Immaginiamo se le aziende attivassero controlli specifici su conti correnti, leasing, mutui, probabilmente tale attività comporterebbe la modifica dell’intera economia aziendale.

Spesso non c’è bisogno nemmeno del Tribunale; osservando una statistica del Ministero Della Giustizia si può osservare che il 45,8% dei casi (quando la banca si presenta in mediazione) si conclude con un accordo entro gli 8 mesi. Secondo i dati dell’ISTAT, ci sono oltre 7,5milioni di mutui stipulati dal 2003 ad oggi con una media annuale di oltre 400 mila euro con predominanza di quelli a tasso variabile (scelti da oltre due terzi dei clienti).

 

I cittadini interessati a conoscere quanto sia possibile recuperare dalla propria banca possono inviare la loro richiesta via mail oppure telefonare direttamente.
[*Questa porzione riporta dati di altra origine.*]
(** X15: a subtree that awaits a retry is fetched again by the next
    block whose scheduling loop goes through its round: before the
    handler no fetch of it is under way; after it a task for it is in
    the pool and the subtree is outstanding, not awaiting a retry. *)
Theorem awaiting_subtree_fetched_on_next_block (w w' : World) (blk : Block)
    (getBlock : Z → error + Block) (r m : Z) (e : inFlight) :
  Reachable w → wfLabel (LNewBlock blk getBlock) →
  syncingRounds w !! r = Some e → (m = maskIO ∨ m = maskState) →
  Z.land (awaitingRetry e) m ≠ 0 →
  ordinal (cachedLastRound w) < r <= hRound (bHeader blk) →
  handleNewBlock blk getBlock w = Ok w' →
  ((r, m) ∉ pending w)
  ∧ (∃ t, t ∈ fetching w' ∧ taskKey t = (r, m))
  ∧ ∃ e', syncingRounds w' !! r = Some e'
      ∧ Z.land (outstanding e') m ≠ 0 ∧ Z.land (awaitingRetry e') m = 0.
Proof.
  intros Hr Hwf He Hm Haw Hrange Hs.
  pose proof (Reachable_Inv _ Hr) as HI.
  pose proof (Reachable_disjoint _ Hr _ _ He) as Hdis.
  destruct (out_range _ (Reachable_InvOutstanding _ Hr) _ _ He) as [Ho1 Ho2].
  assert (Hclear : Z.land (outstanding e) m = 0).
  { apply mask_cases in Ho1, Ho2. revert Hdis Haw.
    destruct Ho1 as [-> | [-> | [-> | ->]]], Ho2 as [-> | [-> | [-> | ->]]],
      Hm as [-> | ->]; vm_compute; intros Hdis Haw;
      try reflexivity; try discriminate; exfalso; now apply Haw. }
  assert (Hn : needsFetch e m = true).
  { unfold needsFetch. apply andb_true_iff. split; [now apply Z.eqb_eq|].
    now apply negb_true_iff, Z.eqb_neq. }
  split.
  { intros Hin. destruct (inv_pending _ (inv_pend _ HI) _ _ Hin)
      as (_ & _ & _ & (e2 & He2 & Hbit)). congruence. }
  destruct (handleNewBlock_visits _ _ _ _ r Hwf HI Hrange Hs)
    as (wa & wb & HHa & Hua & Hru & Hsa & Hsb & Hs' & (more & Hf')).
  rewrite He in Hsa. rewrite <- Hua in Hru.
  destruct (scheduleRound_retry _ _ _ _ _ HHa Hru Hsa Hm Hn Hsb)
    as [(t & Ht & _ & Hkey) (e' & He' & Hb1 & Hb2)].
  split.
  - exists t. split; [|exact Hkey]. rewrite Hf'. apply elem_of_app. now left.
  - exists e'. rewrite Hs'. auto.
Qed.

Lemma awaiting_subtree_fetched_on_next_block_witness :
  ((0, maskIO) ∉ pending (sampleRun (round1First ++ [LDiff 0 failingStore])))
  ∧ (0, maskIO)
    ∈ pending (sampleRun (round1First
                          ++ [LDiff 0 failingStore;
                              LNewBlock (sampleBlock 1) sampleChain])).
Proof.
  destruct (awaiting_subtree_fetched_on_next_block
              (sampleRun (round1First ++ [LDiff 0 failingStore]))
              (sampleRun (round1First
                          ++ [LDiff 0 failingStore;
                              LNewBlock (sampleBlock 1) sampleChain]))
              (sampleBlock 1) sampleChain 0 maskIO
              {| outstanding := maskState; awaitingRetry := maskIO |})
    as (H1 & (t & Ht & Hkey) & _).
  - apply sampleRun_Reachable; [|vm_compute; reflexivity].
    cbv [round1First app].
    repeat (apply Forall_cons; split;
            [first [exact I
                   | apply sample_wfLabel; unfold isUint64; rewrite MaxUint64_eq; lia]|]).
    apply List.Forall_nil.
  - apply sample_wfLabel. unfold isUint64. rewrite MaxUint64_eq. lia.
  - vm_compute. reflexivity.
  - now left.
  - vm_compute. discriminate.
  - vm_compute. split; [reflexivity|discriminate].
  - vm_compute. reflexivity.
  - split; [exact H1|]. rewrite <- Hkey. apply pending_task, Ht.
Defined.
Parliamo di pubblicità ingannevole, per comprendere a fondo tale fattispecie è bene avere chiaro in primis cosa s’intenda con il termine pubblicità. La pubblicità è quella forma di comunicazione a pagamento diffusa su iniziativa di operatori economici (attraverso mezzi come la televisione, la radio, i giornali, le affissioni, la posta, Internet ecc.) che tende in modo intenzionale e sistematico a influenzare gli atteggiamenti e le scelte degli individui in relazione al consumo di beni e all’utilizzo di servizi.
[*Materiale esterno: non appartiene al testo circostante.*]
(** A response that reports no match and still carries a professor. *)
Definition zero_count_one_professor : ProfessorRecommendationResponse := {|
  recommendations := [professor "Ada" [js "Machine Learning"]];
  match_count := 0
|}.

Definition no_professors : ProfessorRecommendationResponse := {|
  recommendations := [];
  match_count := 0
|}.

(** A form holding one interest, with a padded copy of it typed in. *)
Definition typing_duplicate : Form.FormState := {|
  Form.formData := ann;
  Form.currentInterest := js "  Machine Learning ";
  Form.currentSkill := js "   ";
  Form.availableResearchAreas := Form.fallbackAreas;
  Form.filteredResearchAreas := Form.fallbackAreas;
  Form.showResearchDropdown := true;
  Form.loadingResearchAreas := false
|}.

(** [App] after Ann's submission has failed with the message "bad input". *)
Definition failed : App.Page := {|
  App.cells := {| App.state := App.AppState.error;
                  App.professors := [];
                  App.error := js "bad input";
                  App.userInfo := Some ann |};
  App.in_flight := []
|}.

(** [App] after the button of that error screen has been clicked. *)
Definition retried : App.Page := {|
  App.cells := {| App.state := App.AppState.loading;
                  App.professors := [];
                  App.error := [];
                  App.userInfo := Some ann |};
  App.in_flight := [App.getProfessorRecommendations ann]
|}.

(** An error screen with no stored [userInfo]. *)
Definition failed_without_user : App.Page := {|
  App.cells := {| App.state := App.AppState.error;
                  App.professors := [];
                  App.error := js "bad input";
                  App.userInfo := None |};
  App.in_flight := []
|}.

(** A network that answers every request with status 400 and the body
    [{"detail":"bad input"}]. *)
Definition bad_input_network (_ : Api.Request) : Settled Api.Response :=
  Fulfilled {| Api.status := 400;
               Api.json := Fulfilled (Api.JObject
                             [(js "detail", Api.JString (js "bad input"))]) |}.

(** A network that answers every request with status 502 and a body that is
    not JSON. *)
Definition bad_gateway_network (_ : Api.Request) : Settled Api.Response :=
  Fulfilled {| Api.status := 502;
               Api.json := Rejected (ErrorInstance (js "Unexpected token <")) |}.

End Sample.

(** ** The rendered form and the requests of the client *)

Module FormView.
Import JsString Types.

(** The autocomplete dropdown of [UserInfoForm]: the suggestions on screen and
    the count of the closing "... and N more options" line. *)
Record Dropdown := {
  suggestions : list jsstring;
  more_options : option nat
}.

(** [showResearchDropdown && filteredResearchAreas.length > 0 && currentInterest
    && <div className="autocomplete-dropdown">...</div>] *)
Definition dropdown (st : Form.FormState) : option Dropdown :=
  if Form.showResearchDropdown st
     && (0 <? length (Form.filteredResearchAreas st))%nat
     && truthy (Form.currentInterest st)
  then
    Some {| suggestions := take 10 (Form.filteredResearchAreas st);
            more_options :=
              if (10 <? length (Form.filteredResearchAreas st))%nat
              then Some (length (Form.filteredResearchAreas st) - 10)%nat
              else None |}
  else None.

End FormView.

Module ApiRequests.
Import JsString Types.

Section WithEngine.

Variable REACT_APP_API_URL : option jsstring.
Variable JSON_stringify : Api.JSON → jsstring.
Variable URLSearchParams_toString : list (jsstring * jsstring) → jsstring.

(** The [URLSearchParams] that [searchProfessors] fills: one entry for each
    truthy member of [params], in the order of the three [if]s. *)
Definition searchParams (params : Api.SearchParams) : list (jsstring * jsstring) :=
  (if Api.truthy_opt (Api.research_area params)
   then [(js "research_area", default [] (Api.research_area params))] else [])
  ++ (if Api.truthy_opt (Api.search_location params)
      then [(js "location", default [] (Api.search_location params))] else [])
  ++ (if Api.truthy_opt (Api.search_name params)
      then [(js "name", default [] (Api.search_name params))] else []).

(** The argument each method passes to [fetch]. *)
Definition request_of (c : Api.Call) : Api.Request :=
  match c with
  | Api.CreateUser userInfo =>
      {| Api.method := js "POST";
         Api.url := Api.API_BASE_URL REACT_APP_API_URL ++ js "/user_info";
         Api.headers := Api.json_headers;
         Api.body := Some (JSON_stringify (Api.UserInfo_toJSON userInfo)) |}
  | Api.GetUser userId =>
      {| Api.method := js "GET";
         Api.url := Api.API_BASE_URL REACT_APP_API_URL ++ js "/user_info/" ++ userId;
         Api.headers := [];
         Api.body := None |}
  | Api.GetProfessorRecommendations userInfo =>
      {| Api.method := js "POST";
         Api.url := Api.API_BASE_URL REACT_APP_API_URL ++ js "/prof_info";
         Api.headers := Api.json_headers;
         Api.body :=
           Some (JSON_stringify
                   (Api.JObject [(js "user_info", Api.UserInfo_toJSON userInfo)])) |}
  | Api.SearchProfessors params =>
      {| Api.method := js "GET";
         Api.url := Api.API_BASE_URL REACT_APP_API_URL ++ js "/professors/search?"
                    ++ URLSearchParams_toString (searchParams params);
         Api.headers := [];
         Api.body := None |}
  | Api.GetAllProfessors limit offset =>
      {| Api.method := js "GET";
         Api.url := Api.API_BASE_URL REACT_APP_API_URL ++ js "/professors?limit="
                    ++ default (js "50") limit ++ js "&offset="
                    ++ default (js "0") offset;
         Api.headers := [];
         Api.body := None |}
  | Api.HealthCheck =>
      {| Api.method := js "GET";
         Api.url := Api.API_BASE_URL REACT_APP_API_URL ++ js "/";
         Api.headers := [];
         Api.body := None |}
  | Api.GetResearchAreas =>
      {| Api.method := js "GET";
         Api.url := Api.API_BASE_URL REACT_APP_API_URL ++ js "/research-areas";
         Api.headers := [];
         Api.body := None |}
  end.

End WithEngine.

End ApiRequests.

(** ** Traces *)

Module Trace.
Import JsString Types.

(** The mount effect of the form completes with this event. *)
Definition is_settled (ev : Form.FormEvent) : bool :=
  match ev with
  | Form.ResearchAreasSettled _ => true
  | _ => false
  end.

(** The value a text field holds after [evs], starting from [v]: the one of
    the last input event addressed to the field. *)
Fixpoint last_input (field : Form.TextField) (v : jsstring)
  (evs : list Form.FormEvent) : jsstring :=
  match evs with
  | [] => v
  | Form.InputChange f value :: r =>
      match field, f with
      | Form.FieldName, Form.FieldName | Form.FieldMajor, Form.FieldMajor =>
          last_input field value r
      | _, _ => last_input field v r
      end
  | _ :: r => last_input field v r
  end.

(** The data of the last submission among [es], [u] when there is none. *)
Fixpoint last_submit (u : option UserInfo) (es : list App.Event) : option UserInfo :=
  match es with
  | [] => u
  | App.Submit userData :: r => last_submit (Some userData) r
  | _ :: r => last_submit u r
  end.

(** The message [App] stores for a thrown value. *)
Definition shown_message (err : Thrown) : jsstring :=
  match err with
  | ErrorInstance message => message
  | NotAnError => js "An unexpected error occurred"
  end.

End Trace.

(** ** More sample data *)

Module SampleForm.
Import JsString Types.

(** The mount effect fails, then the user types "C". *)
Definition typed_C : list Form.FormEvent :=
  [Form.ResearchAreasSettled (Rejected NotAnError);
   Form.ResearchInputChange (js "C")].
E’ un collegamento diretto tra prodotto e consumatore, è perciò importante capire e valutare bene la pubblicità, anche perché talvolta capita di imbattersi in messaggi promozionali che “promettono e non mantengono”, che dimenticano volutamente di inserire delle informazioni oppure le inseriscono con caratteri molto piccoli che difficilmente vengono notati. Questi casi rientrano nella fattispecie di pubblicità ingannevole, definita dall’art. 2 del D.Lgs. 74/1992 come “qualsiasi pubblicità che in qualunque modo, compresa la sua presentazione, induca in errore o possa indurre in errore le persone fisiche o giuridiche alle quali è rivolta o che essa raggiunge e che, a causa del suo carattere ingannevole, possa pregiudicare il loro comportamento economico ovvero che, per questo motivo, leda o possa ledere un concorrente”.

 

La normativa riguardante la Pubblicità Ingannevole può essere consultata sul sito dell’Autorità Garante della Concorrenza e del Mercato, tale organo non è nuovo nel sanzionare istituti Bancari per pubblicità ingannevole , l’11 giugno 2013 con provvedimento n.24402 sanzionava banca Unicredit in quanto i messaggi pubblicitari di tale istituto erano stati ritenuti idonei a indurre in errore i consumatori con riguardo all’effettivo rendimento ottenibile dal prodotto, omettendo di fornire tutte le informazioni essenziali per effettuare una scelta finanziaria consapevole. Così come già nel 2007 decideva un risarcimento di 31.100 euro da parte di Banca intesa per aver pubblicizzato la non del tutto veritiera erogabilità di finanziamenti in sole 48 ore

 

 

La pubblicità ingannevole è dunque un atto contrario alla correttezza professionale. Essa è tale quando induce in errore il consumatore, influenzandone le decisioni mediante informazioni false o il mancato apporto di informazioni rilevanti. In caso di pubblicità ingannevole è necessario decidere se essa abbia causato un danno al consumatore.